Beberapa teori musik yang di atas kertas fungsionalitasnya bekerja sebagai memperkaya perubahan variasi ritme semacam penerapan polyrhythm, sinkopasi, serta perubahan time signature mendorong kuat peleburan setiap elemen musik agar memiliki kemajuan bersifat inventif di sini. Beberapa interpolasi terhadap karya klasik Beethoven dan musik-musik rakyat Jepang populer diintegrasikan dengan cara yang tak lazim. Ishida sedikit melonggarkan bentuknya, hingga tidak meniru melodinya secara representatif, dan penempataanya disematkan pada bagian-bagian yang hampir pasti membuat lonjakan kejutan. “Saijiki” seperti tengah berdiri diujung tepi antara persimpangan dari art-pop dengan gaya seni avant-garde.
Namun ideologinya tidak mengubah seutuhnya rangkaian album menjadi obsesif terhadap bentuk seni yang sepenuhnya abstrak, beberapa sudut masih menampilkan garis elemen yang terdengar linear dan beberapa dirasa kontemplatif. Seperti ditemukannya potongan elemen folk yang diikuti dengan kicauan burung dan petikan gitar musim panas. Elemen dream pop yang gemulai juga sempat melintas meskipun tidak diberikan peranan yang bersifat integral. Tetapi selayaknya melihat hasil tutup buku portofolio investasi tahunan yang dalam bulan-bulan tertentu menunjukkan penurunan kinerja asset dan kerugian, beberapa lagu di album ini dirasa memiliki penurunan performa.
Bagian akhir pada lagu “長月九拍子嬰ハ調” memiliki akhir yang dirasa menggambang, sementara “水無月六拍子嬰イ調” sempat mengalami kebimbangan tanpa arah tujuan di beberapa sela dan tidak terlalu menunjukan perubahaan instrumen yang antusias dan cekatan seperti lagu-lagu lainnya. Tetapi komplain terbesar justru dilontarkan pada konsep daripada keseluruhan album. Secara naratif konsep-nya tampak ambisius namun sayangnya hal tersebut tidak segera diimplementasikan dan diturunkan ke dalam bentuk musiknya itu sendiri.
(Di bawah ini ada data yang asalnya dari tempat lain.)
Lemma represents_insert bars log k b ss :
  represents bars log → bar_for k ss b →
  represents (<[k := b]> bars) (<[k := ss]> log).
Proof.
  intros Hr Hb k'. destruct (decide (k' = k)) as [->|].
  - rewrite !lookup_insert_eq. by constructor.
  - rewrite !lookup_insert_ne by done. apply Hr.
Qed.

(** A bar whose log holds one sample is recognised by its count. *)
Lemma bar_for_single k s0 rest b :
  bar_for k (s0 :: rest) b → (samples b =? 1) = bool_decide (rest = []).
Proof.
  intros (_ & Hb & _). rewrite (bar_samples _ _ Hb). unfold u32_max.
  destruct rest as [|s1 rest]; [done|].
  rewrite bool_decide_false by done. apply Z.eqb_neq. cbn [length]. lia.
Qed.

Lemma bar_for_bucket k s0 rest b s :
  bar_for k (s0 :: rest) b →
  odt_eqb (bucket_ts b) (s_bucket_ts s) = odt_eqb (s_bucket_ts s0) (s_bucket_ts s).
Proof.
  intros (_ & _ & _ & [[_ H] _]%Forall_cons).
  apply eq_true_iff_eq. rewrite !odt_eqb_spec. by rewrite H.
Qed.

Lemma observe_same k ss b s :
  bar_for k ss b → s_instrument s = k →
  odt_eqb (bucket_ts b) (s_bucket_ts s) = true → ∃ b', observe b s = Ok b'.
Proof.
  intros (Hi & _) Hs He. apply observe_accepts. split; [congruence|].
  symmetry. by apply odt_eqb_spec.
Qed.

Lemma agg_observe_simulates bars log s :
  represents bars log →
  represents (agg_observe bars s).2 (log_observe log s)
  ∧ (agg_observe bars s).2 !! s_instrument s = Some (agg_observe bars s).1
  ∧ ∀ k, k ≠ s_instrument s → (agg_observe bars s).2 !! k = bars !! k.
Proof.
  intros Hr. unfold agg_observe, log_observe.
  pose proof (Hr (s_instrument s)) as Hk.
  assert (Hnew : ∀ (bs : OiAggregator) b ss,
    represents bs log → bar_for (s_instrument s) ss b →
    represents (<[s_instrument s := b]> bs) (<[s_instrument s := ss]> log)
    ∧ <[s_instrument s := b]> bs !! s_instrument s = Some b
    ∧ ∀ k, k ≠ s_instrument s → <[s_instrument s := b]> bs !! k = bs !! k).
  { intros bs b ss H1 H2. split; [by apply represents_insert|].
    split; [by rewrite lookup_insert_eq|]. intros. by rewrite lookup_insert_ne. }
  inversion Hk as [b ss Hb Eb El|Eb El].
  2:{ simpl. rewrite !odt_eqb_refl. simpl. apply Hnew, bar_for_start. done. }
  destruct ss as [|s0 rest]; [by destruct Hb as (_ & _ & ? & _)|].
  rewrite (bar_for_bucket _ _ _ _ s Hb), (bar_for_single _ _ _ _ Hb).
  destruct (odt_eqb (s_bucket_ts s0) (s_bucket_ts s)) eqn:Ebk;
    [|by apply Hnew; [|apply bar_for_start]].
  destruct (observe_same _ _ _ s Hb) as [b' Hb']; [done|by rewrite (bar_for_bucket _ _ _ _ s Hb)|].
  rewrite Hb'. pose proof (bar_for_snoc _ _ _ _ _ Hb Hb') as Hsn.
  case_bool_decide as Hrest; simpl; [subst rest|by destruct rest; [|apply Hnew]].
  assert (last_recv_ts b = s_recv_ts s0) as ->.
  { destruct Hb as (_ & Hb & _). pose proof (bar_last _ _ Hb) as Hl. by injection Hl. }
  destruct (odt_eqb (s_recv_ts s0) (s_recv_ts s)); [|by apply Hnew].
  split; [done|]. by split.
Qed.

(** Walking the collected keys removes exactly the bars they name. *)
Lemma remove_keys_spec bars keys :
  NoDup keys → (∀ k, k ∈ keys → is_Some (bars !! k)) →
  (remove_keys bars keys).1 = omap (λ k, bars !! k) keys
  ∧ ∀ k, (remove_keys bars keys).2 !! k = if decide (k ∈ keys) then None else bars !! k.
Proof.
  revert bars. induction keys as [|k keys IH]; intros bars Hnd Hin.
  { split; [done|]. intros k. case_decide as Hk; [by apply not_elem_of_nil in Hk|done]. }
  apply NoDup_cons in Hnd as [Hk Hnd].
  destruct (Hin k) as [b Hb]; [left|]. cbn [remove_keys omap list_omap].
  rewrite Hb.
  destruct (IH (delete k bars)) as [IH1 IH2]; [done| |].
  { intros k' Hk'. rewrite lookup_delete_ne by (by intros ->). apply Hin. by right. }
  destruct (remove_keys (delete k bars) keys) as [out bars'] eqn:E. simpl in *. split.
  - rewrite IH1. f_equal. apply list_omap_ext, Forall_Forall2_diag, Forall_forall.
    intros k' Hk'. by rewrite lookup_delete_ne by (by intros ->).
  - intros k'. rewrite IH2. destruct (decide (k' = k)) as [->|].
    + rewrite lookup_delete_eq, (decide_True (P:=k ∈ k :: keys)) by left.
      by destruct (decide _).
    + rewrite lookup_delete_ne by done.
      destruct (decide (k' ∈ keys)); [rewrite decide_True by (by right); done|].
      by rewrite decide_False by (by intros [?|?]%elem_of_cons).
Qed.

(** The iteration order of the map is some permutation of its entries. *)
Definition iteration_of (order : list (InstrumentId * OiSnapshot)) (bars : OiAggregator) : Prop :=
  order ≡ₚ map_to_list bars.

Lemma iteration_lookup order bars k b :
  iteration_of order bars → (k, b) ∈ order ↔ bars !! k = Some b.
Proof. intros ->. apply elem_of_map_to_list. Qed.

Lemma iteration_nodup order bars : iteration_of order bars → NoDup order.*1.
Proof. intros ->. apply NoDup_fst_map_to_list. Qed.

Lemma omap_keys order bars (l : list (InstrumentId * OiSnapshot)) :
  iteration_of order bars → l ⊆ order → omap (λ k, bars !! k) l.*1 = l.*2.
Proof.
  intros Ho. induction l as [|[k b] l IH]; intros Hl; [done|].
  cbn [fmap list_fmap fst snd omap list_omap].
  rewrite (proj1 (iteration_lookup _ _ k b Ho)) by (apply Hl; left).
  f_equal. apply IH. set_solver.
Qed.

Lemma filter_keys_spec (P : InstrumentId * OiSnapshot → Prop) `{∀ x, Decision (P x)} order bars :
  iteration_of order bars →
  NoDup (filter P order).*1
  ∧ (∀ k, k ∈ (filter P order).*1 ↔ ∃ b, bars !! k = Some b ∧ P (k, b)).
Proof.
  intros Ho. split.
  - apply NoDup_fmap_fst.
    + intros k b1 b2 [_ H1]%list_elem_of_filter [_ H2]%list_elem_of_filter.
      apply (iteration_lookup _ _ _ _ Ho) in H1, H2. congruence.
    + apply NoDup_filter. rewrite Ho. apply NoDup_map_to_list.
  - intros k. rewrite list_elem_of_fmap. split.
    + intros ([k' b] & -> & [HP Hin]%list_elem_of_filter).
      exists b. split; [by apply (iteration_lookup _ _ _ _ Ho)|done].
    + intros (b & Hb & HP). exists (k, b). split; [done|].
      apply list_elem_of_filter. split; [done|]. by apply (iteration_lookup _ _ _ _ Ho).
Qed.

(** Removing the entries of the order that satisfy [P]. *)
Lemma remove_filtered (P : InstrumentId * OiSnapshot → Prop) `{∀ x, Decision (P x)} order bars :
  iteration_of order bars →
  (remove_keys bars (filter P order).*1).1 = (filter P order).*2
  ∧ (remove_keys bars (filter P order).*1).2 = filter (λ kb, ¬ P kb) bars.
Proof.
  intros Ho. destruct (filter_keys_spec P order bars Ho) as [Hnd Hin].
  destruct (remove_keys_spec bars _ Hnd) as [H1 H2].
  { intros k (b & Hb & _)%Hin. eauto. }
  split.
  - rewrite H1. eapply omap_keys; [exact Ho|].
    intros x [_ Hx]%list_elem_of_filter. done.
  - apply map_eq. intros k. rewrite H2. case_decide as Hk.
    + apply Hin in Hk as (b & Hb & HP). symmetry.
      apply map_lookup_filter_None. right. intros x Hx. simplify_eq. naive_solver.
    + destruct (bars !! k) as [b|] eqn:Eb; symmetry.
      * apply map_lookup_filter_Some. split; [done|]. intros HP. apply Hk, Hin. eauto.
      * apply map_lookup_filter_None. by left.
Qed.
(* ===== verification/Pricing.v ===== *)
(** The price cache of [oi-collector/src/price_provider.rs]: last quote per
    instrument, an index by base asset, and the cross-exchange fallback. *)

From Stdlib Require Import ZArith Lia String.
From stdpp Require Import base option list strings gmap.
From S2P Require Import Prelude Externals Concrete Domain.
Open Scope Z_scope.
Open Scope oi_scope.

Inductive Provenance :=
| Native
| Fallback (from : Exchange) (quote_match : bool).

Record IndexEntry := mkEntry { e_id : InstrumentId; quote_canonical : string }.

Definition canonical_base (asset : string) : string :=
  if String.eqb (to_ascii_uppercase asset) "XBT" then "BTC" else asset.

Definition usd_family : list string :=
  ["USDT"; "USDC"; "BUSD"; "FDUSD"; "USD"; "TUSD"; "DAI"]%string.

Definition canonical_quote (quote : string) : string :=
  if bool_decide (to_ascii_uppercase quote ∈ usd_family) then "USD-PEG" else quote.

Section pricing.
Context {DL : DecimalLib} {TL : TimeLib}.

Record InMemoryPriceProvider := mkPrices {
  prices : gmap InstrumentId (Dec * OffsetDateTime);
  by_base : gmap string (list IndexEntry);
  tolerance : Z;
}.

Definition with_tolerance (tol : Z) : InMemoryPriceProvider :=
  {| prices := ∅; by_base := ∅; tolerance := tol |}.

Definition ingest (p : InMemoryPriceProvider) (quotes : list PriceQuote)
  : InMemoryPriceProvider :=
  {| prices := foldl (λ m q, <[q_instrument q := (q_price q, q_ts q)]> m) (prices p) quotes;
     by_base := by_base p; tolerance := tolerance p |}.

Definition register_instrument (p : InMemoryPriceProvider) (i : InstrumentId)
    (base_asset quote_asset : string) : InMemoryPriceProvider :=
  let base := canonical_base base_asset in
  let quote := canonical_quote quote_asset in
  let bucket := default [] (by_base p !! base) in
  let bucket := if existsb (λ e, bool_decide (e_id e = i)) bucket then bucket
                else bucket ++ [{| e_id := i; quote_canonical := quote |}] in
  {| prices := prices p; by_base := <[base := bucket]> (by_base p);
     tolerance := tolerance p |}.

Definition fresh (p : InMemoryPriceProvider) (i : InstrumentId) (near : OffsetDateTime)
  : option Dec :=
  match prices p !! i with
  | None => None
  | Some (price, ts) => if Z.abs (odt_diff near ts) <=? tolerance p then Some price else None
  end.

(** The inner loop of [scan_pass], over the entries of one exchange. *)
Fixpoint scan_entries (p : InMemoryPriceProvider) (ex : Exchange) (entries : list IndexEntry)
    (target : InstrumentId) (near : OffsetDateTime) (require_quote : option string)
  : option (Dec * Provenance) :=
  match entries with
  | [] => None
  | e :: rest =>
      let next := scan_entries p ex rest target near require_quote in
      if bool_decide (e_id e = target) then next
      else if match require_quote with
              | Some q => negb (String.eqb (quote_canonical e) q)
              | None => false
              end then next
      else match fresh p (e_id e) near with
           | Some price => Some (price, Fallback ex (bool_decide (is_Some require_quote)))
           | None => next
           end
  end.

Fixpoint scan_exchanges (p : InMemoryPriceProvider) (exs : list Exchange)
    (entries : list IndexEntry) (target : InstrumentId) (near : OffsetDateTime)
    (require_quote : option string) : option (Dec * Provenance) :=
  match exs with
  | [] => None
  | ex :: rest =>
      match scan_entries p ex (filter (λ e, exchange (e_id e) = ex) entries)
              target near require_quote with
      | Some found => Some found
      | None => scan_exchanges p rest entries target near require_quote
      end
  end.

Definition scan_pass (p : InMemoryPriceProvider) (entries : list IndexEntry)
    (target : InstrumentId) (near : OffsetDateTime) (require_quote : option string)
  : option (Dec * Provenance) :=
  scan_exchanges p exchange_all entries target near require_quote.

Definition price_usd_with_fallback (p : InMemoryPriceProvider) (i : InstrumentId)
    (base_asset quote_asset : string) (near : OffsetDateTime)
  : option (Dec * Provenance) :=
  match fresh p i near with
  | Some price => Some (price, Native)
  | None =>
      let canonical := canonical_base base_asset in
      let target_quote := canonical_quote quote_asset in
      match by_base p !! canonical with
      | None => None
      | Some entries =>
          match scan_pass p entries i near (Some target_quote) with
          | Some found => Some found
          | None => scan_pass p entries i near None
          end
      end
  end.

(** [impl PriceProvider for InMemoryPriceProvider] *)
Definition price_usd (p : InMemoryPriceProvider) (i : InstrumentId) (near : OffsetDateTime)
  : option Dec := fresh p i near.

(** * Specification *)

(** The position in [Exchange::all()]. *)
Definition rank (e : Exchange) : nat :=
  match e with
  | Binance => 0 | Bybit => 1 | Okx => 2 | BingX => 3 | KuCoin => 4
  | Mexc => 5 | Bitget => 6 | Hyperliquid => 7 | Aster => 8
  end.

(** A fresh price of another instrument in the list, of the required family. *)
Definition donor (p : InMemoryPriceProvider) (entries : list IndexEntry)
    (target : InstrumentId) (near : OffsetDateTime) (require_quote : option string)
    (e : IndexEntry) (price : Dec) : Prop :=
  e ∈ entries ∧ e_id e ≠ target
  ∧ (∀ q, require_quote = Some q → quote_canonical e = q)
  ∧ fresh p (e_id e) near = Some price.

Definition no_donor p entries target near require_quote : Prop :=
  ∀ e price, ¬ donor p entries target near require_quote e price.

(** The donor's exchange comes first among all donors. *)
Definition best_donor p entries target near require_quote (from : Exchange) (price : Dec) : Prop :=
  (∃ e, donor p entries target near require_quote e price ∧ exchange (e_id e) = from)
  ∧ ∀ e' price', donor p entries target near require_quote e' price' →
      (rank from ≤ rank (exchange (e_id e')))%nat.

Lemma rank_all exs1 ex exs2 e :
  exchange_all = exs1 ++ ex :: exs2 → e ∉ exs1 → (rank ex ≤ rank e)%nat.
Proof.
  unfold exchange_all. intros H Hin.
  do 9 (destruct exs1 as [|? exs1];
    [simplify_list_eq; destruct e; simpl; first [lia|exfalso; apply Hin; set_solver]|]).
  apply (f_equal length) in H. cbn [length app] in H. rewrite length_app in H.
  simpl in H. lia.
Qed.

Lemma scan_entries_none p ex entries target near rq :
  scan_entries p ex entries target near rq = None ↔ no_donor p entries target near rq.
Proof.
  unfold no_donor, donor. induction entries as [|e rest IH]; simpl.
  - split; [intros _ e price ([]%not_elem_of_nil & _)|done].
  - assert (Hskip : (∀ price, ¬ (e_id e ≠ target ∧ (∀ q, rq = Some q → quote_canonical e = q)
                               ∧ fresh p (e_id e) near = Some price)) →
      scan_entries p ex rest target near rq = None ↔
      ∀ e0 price, ¬ (e0 ∈ e :: rest ∧ e_id e0 ≠ target
        ∧ (∀ q, rq = Some q → quote_canonical e0 = q)
        ∧ fresh p (e_id e0) near = Some price)).
    { intros Hno. rewrite IH. setoid_rewrite elem_of_cons. split.
      - intros H e0 price ([->|Hin] & Hr); [by apply (Hno price)|]. by apply (H e0 price).
      - intros H e0 price (Hin & Hr). apply (H e0 price). split; [by right|done]. }
    case_bool_decide as Hid; [apply Hskip; naive_solver|].
    destruct (match rq with Some q => _ | None => false end) eqn:Hq.
    { apply Hskip. intros price (_ & Hm & _). destruct rq as [q|]; [|done].
      rewrite (Hm q eq_refl), String.eqb_refl in Hq. done. }
    destruct (fresh p (e_id e) near) as [price|] eqn:Hf; [|apply Hskip; naive_solver].
    split; [done|]. intros H. exfalso. apply (H e price). split; [left|]. split; [done|].
    split; [|done]. intros q ->. by apply negb_false_iff, String.eqb_eq in Hq.
Qed.

Lemma scan_entries_some p ex entries target near rq price pr :
  scan_entries p ex entries target near rq = Some (price, pr) →
  pr = Fallback ex (bool_decide (is_Some rq))
  ∧ ∃ e, donor p entries target near rq e price.
Proof.
  unfold donor. induction entries as [|e rest IH]; simpl; [done|].
  assert (Hskip : scan_entries p ex rest target near rq = Some (price, pr) →
    pr = Fallback ex (bool_decide (is_Some rq)) ∧
    ∃ e0, e0 ∈ e :: rest ∧ e_id e0 ≠ target ∧
      (∀ q, rq = Some q → quote_canonical e0 = q) ∧ fresh p (e_id e0) near = Some price).
  { intros (-> & e0 & Hin & Hr)%IH. split; [done|]. exists e0. split; [by right|done]. }
  destruct (bool_decide (e_id e = target)) eqn:Hid; [exact Hskip|].
  apply bool_decide_eq_false in Hid.
  destruct (match rq with Some q => _ | None => false end) eqn:Hq; [exact Hskip|].
  destruct (fresh p (e_id e) near) as [price'|] eqn:Hf; [|exact Hskip].
  intros [= <- <-]. split; [done|]. exists e. split; [left|]. split; [done|]. split; [|done].
  intros q ->. by apply negb_false_iff, String.eqb_eq in Hq.
Qed.
(* ===== verification/Wal.v ===== *)
(** The write-ahead log of [oi-storage/src/wal.rs].

    The directory is a finite map from file names to contents; every file-system
    call may fail according to a fault plan indexed by the number of calls made,
    and a failed write leaves an arbitrary prefix behind.  Because a failing call
    makes the operation return at once, a failure after a call leaves the same
    directory as a crash of the process there.

    Beside the directory as the processes of the machine see it stands what the
    medium holds: each file records whether it has been fsynced, and the changes
    of directory entries (creations, renames, removals) are kept in a journal
    until the kernel writes them back, which nothing in [wal.rs] waits for.  A
    process that dies leaves the directory as it was; a machine that loses power
    may lose any of the journalled changes, whichever they are ([power_loss]). *)

From Stdlib Require Import ZArith Lia String Ascii.
From stdpp Require Import base option list strings gmap sorting.
From S2P Require Import Prelude TextOrder Externals Concrete Domain Repository.
Open Scope Z_scope.
Open Scope oi_scope.

(** * The directory *)

Record File := mkFile { data : list Z; synced : bool }.

(** A change of the directory's entries. *)
Inductive DirOp :=
| Link (name : string)
| Move (from to : string) (f : File)
| Unlink (name : string).
Definition apply_op (m : gmap string File) (o : DirOp) : gmap string File :=
  match o with
  | Link n => <[n := mkFile [] false]> m
  | Move from to f => <[to := f]> (delete from m)
  | Unlink n => delete n m
  end.

Definition op_names (o : DirOp) : list string :=
  match o with Link n | Unlink n => [n] | Move from to _ => [from; to] end.

(** What the medium holds: [durable], the entries of the last write-back;
    [journal], the changes since, oldest first; [dirty], the names whose contents
    were written to since. *)
Record Back := mkBack {
  durable : gmap string File;
  journal : list DirOp;
  dirty : list string;
}.

(** [clock] is [SystemTime::now()] in milliseconds since the epoch, [None] when
    the clock is set before it; [counter] is the process-wide atomic counter. *)
Record Disk := mkDisk {
  files : gmap string File;
  clock : option Z;
  pid : Z;
  counter : Z;
  faults : nat → option nat;
  ops : nat;
  back : Back;
}.

Inductive IoError := IoNotFound | IoOther (message : string).
Definition io_message (e : IoError) : string :=
  match e with
  | IoNotFound => "No such file or directory (os error 2)"
  | IoOther m => m
  end.
Definition io_failed : IoError := IoOther "I/O error".

Definition set_files (f : gmap string File → gmap string File) (d : Disk) : Disk :=
  mkDisk (f (files d)) (clock d) (pid d) (counter d) (faults d) (ops d) (back d).
Definition set_back (f : Back → Back) (d : Disk) : Disk :=
  mkDisk (files d) (clock d) (pid d) (counter d) (faults d) (ops d) (f (back d)).
Definition bump (d : Disk) : Disk :=
  mkDisk (files d) (clock d) (pid d) (counter d) (faults d) (S (ops d)) (back d).
Definition dir_op (o : DirOp) (d : Disk) : Disk :=
  set_back (λ b, mkBack (durable b) (journal b ++ [o]) (dirty b))
    (set_files (λ m, apply_op m o) d).
(** New contents of a file. *)
Definition put_data (name : string) (f : File → File) (d : Disk) : Disk :=
  set_back (λ b, mkBack (durable b) (journal b) (name :: dirty b)) (set_files (alter f name) d).

(** One call: [good] if the plan lets it succeed, else the partial effect. *)
Definition fs_call {A} (good : SE Disk IoError A) (partial : nat → Disk → Disk)
  : SE Disk IoError A := λ d,
  match faults d (ops d) with
  | None => good (bump d)
  | Some n => (Err io_failed, partial n (bump d))
  end.

(** An open tokio file.  Its writes are carried out behind the caller's back: a
    write that fails is reported by the next call on the handle. *)
Record Handle := mkHandle { h_name : string; h_failed : option IoError }.

(** [fs::File::create] also empties a file that is there. *)
Definition created (name : string) (d : Disk) : Disk :=
  put_data name (λ _, mkFile [] false) (dir_op (Link name) d).
Definition fs_create (name : string) : SE Disk IoError Handle :=
  fs_call (λ d, (Ok (mkHandle name None), created name d))
    (λ n d, match n with O => d | _ => created name d end).
(** Appends to the open file; after a failed write nothing more is written. *)
Definition fs_write_all (h : Handle) (bytes : list Z) : SE Disk IoError Handle := λ d,
  match h_failed h with
  | Some e => (Err e, d)
  | None =>
      let wrote (l : list Z) := put_data (h_name h) (λ f, mkFile (data f ++ l) false) (bump d) in
      match faults d (ops d) with
      | None => (Ok h, wrote bytes)
      | Some n => (Ok (mkHandle (h_name h) (Some io_failed)), wrote (take n bytes))
      end
  end.
(** Waits for the writes, then fsyncs; the file's entry in the directory is not
    part of it. *)
Definition fs_sync_all (h : Handle) : SE Disk IoError unit := λ d,
  match h_failed h with
  | Some e => (Err e, d)
  | None => fs_call (λ d, (Ok tt, set_files (alter (λ f, mkFile (data f) true) (h_name h)) d))
              (λ _ d, d) d
  end.
Definition fs_rename (from to : string) : SE Disk IoError unit :=
  fs_call (λ d, match files d !! from with
                | Some f => (Ok tt, dir_op (Move from to f) d)
                | None => (Err IoNotFound, d)
                end) (λ _ d, d).
Definition fs_remove_file (name : string) : SE Disk IoError unit :=
  fs_call (λ d, match files d !! name with
                | Some _ => (Ok tt, dir_op (Unlink name) d)
                | None => (Err IoNotFound, d)
                end) (λ _ d, d).
Definition fs_read (name : string) : SE Disk IoError (list Z) :=
  fs_call (λ d, match files d !! name with
                | Some f => (Ok (data f), d)
                | None => (Err IoNotFound, d)
                end) (λ _ d, d).
Definition fs_read_dir : SE Disk IoError (list string) :=
  fs_call (λ d, (Ok (map_to_list (files d)).*1, d)) (λ _ d, d).
Definition fs_create_dir_all : SE Disk IoError unit :=
  fs_call (λ d, (Ok tt, d)) (λ _ d, d).

(** The kernel writes the directory back, at some time of its own. *)
Definition write_back (d : Disk) : Disk := set_back (λ _, mkBack (files d) [] []) d.
(** A directory the medium can come up with: the last one written back, with some
    of the changes made since. *)
Definition image (b : Back) (m : gmap string File) : Prop :=
  ∃ kept, kept `sublist_of` journal b ∧ m = foldl apply_op (durable b) kept.
(** What is found after a loss of power: one of these directories, in which the
    files that were fsynced are whole and the others have any contents. *)
Definition power_loss (d : Disk) (m' : gmap string File) : Prop :=
  ∃ m, image (back d) m ∧
    ∀ n, match m !! n with
         | None => m' !! n = None
         | Some f => if synced f && bool_decide (n ∉ dirty (back d))
                     then m' !! n = Some f else is_Some (m' !! n)
         end.
(** The machine is up again: what was found is what the medium holds. *)
Definition rebooted (m : gmap string File) (d : Disk) : Disk :=
  mkDisk m (clock d) (pid d) (counter d) (faults d) (ops d) (mkBack m [] []).

(** * FileWal *)

Definition PENDING_SUFFIX : string := ".mpk".
(** The bytes of [OIW1]. *)
Definition FRAME_MAGIC : list Z := [79; 73; 87; 49].
Definition FRAME_HEADER_LEN : nat := 8.
(* ===== verification/Cluster.v ===== *)
(** The high-availability cluster that [run_async] of
    [oi-collector/src/runner.rs] deploys: several nodes, each with the lease
    flag of [failover.rs], a local write-ahead log and drainer ([wal.rs]) and the
    leader gate ([leader_gated.rs]), over one database.

    The tasks of a node interleave at every point where they await: a write
    appends to the log, asks the gate, inserts, acknowledges; the drainer lists
    the queue and reads, sets aside, inserts or acknowledges one file at a time.
    Any number of writes may be in flight beside the drainer, requests to the
    lease may be lost.  Between any two steps the process of a node may die and be
    started again, which leaves its directory as it was; or the machine may lose
    power, which can undo every change of the directory the kernel has not written
    back yet, since [wal.rs] waits for no write-back; and the kernel may write the
    directory back.  [write_alone] and [drain_alone] tie these small steps to the
    definitions of [Wal]. *)

From Stdlib Require Import ZArith Lia String.
From stdpp Require Import base option list strings gmap relations.
From S2P Require Import Prelude Externals Concrete Domain Repository Wal Lease.
Open Scope Z_scope.
Open Scope oi_scope.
Alangkah baiknya bila setiap keping menonjolkan karakteristik yang kuat sesuai daripada sifat bulan atau zodiak yang direpresentasikan oleh masing-masing lagu. Sejatinya itikad ini sudah terlihat pada penghujung album, dimana pada “師走十二拍子ホ調” menghadirkan interpolasi melodi daripada musik natal dan tahun baru, tetapi eksekusi seperti ini baiknya dilibatkan pada keseluruhan lagu.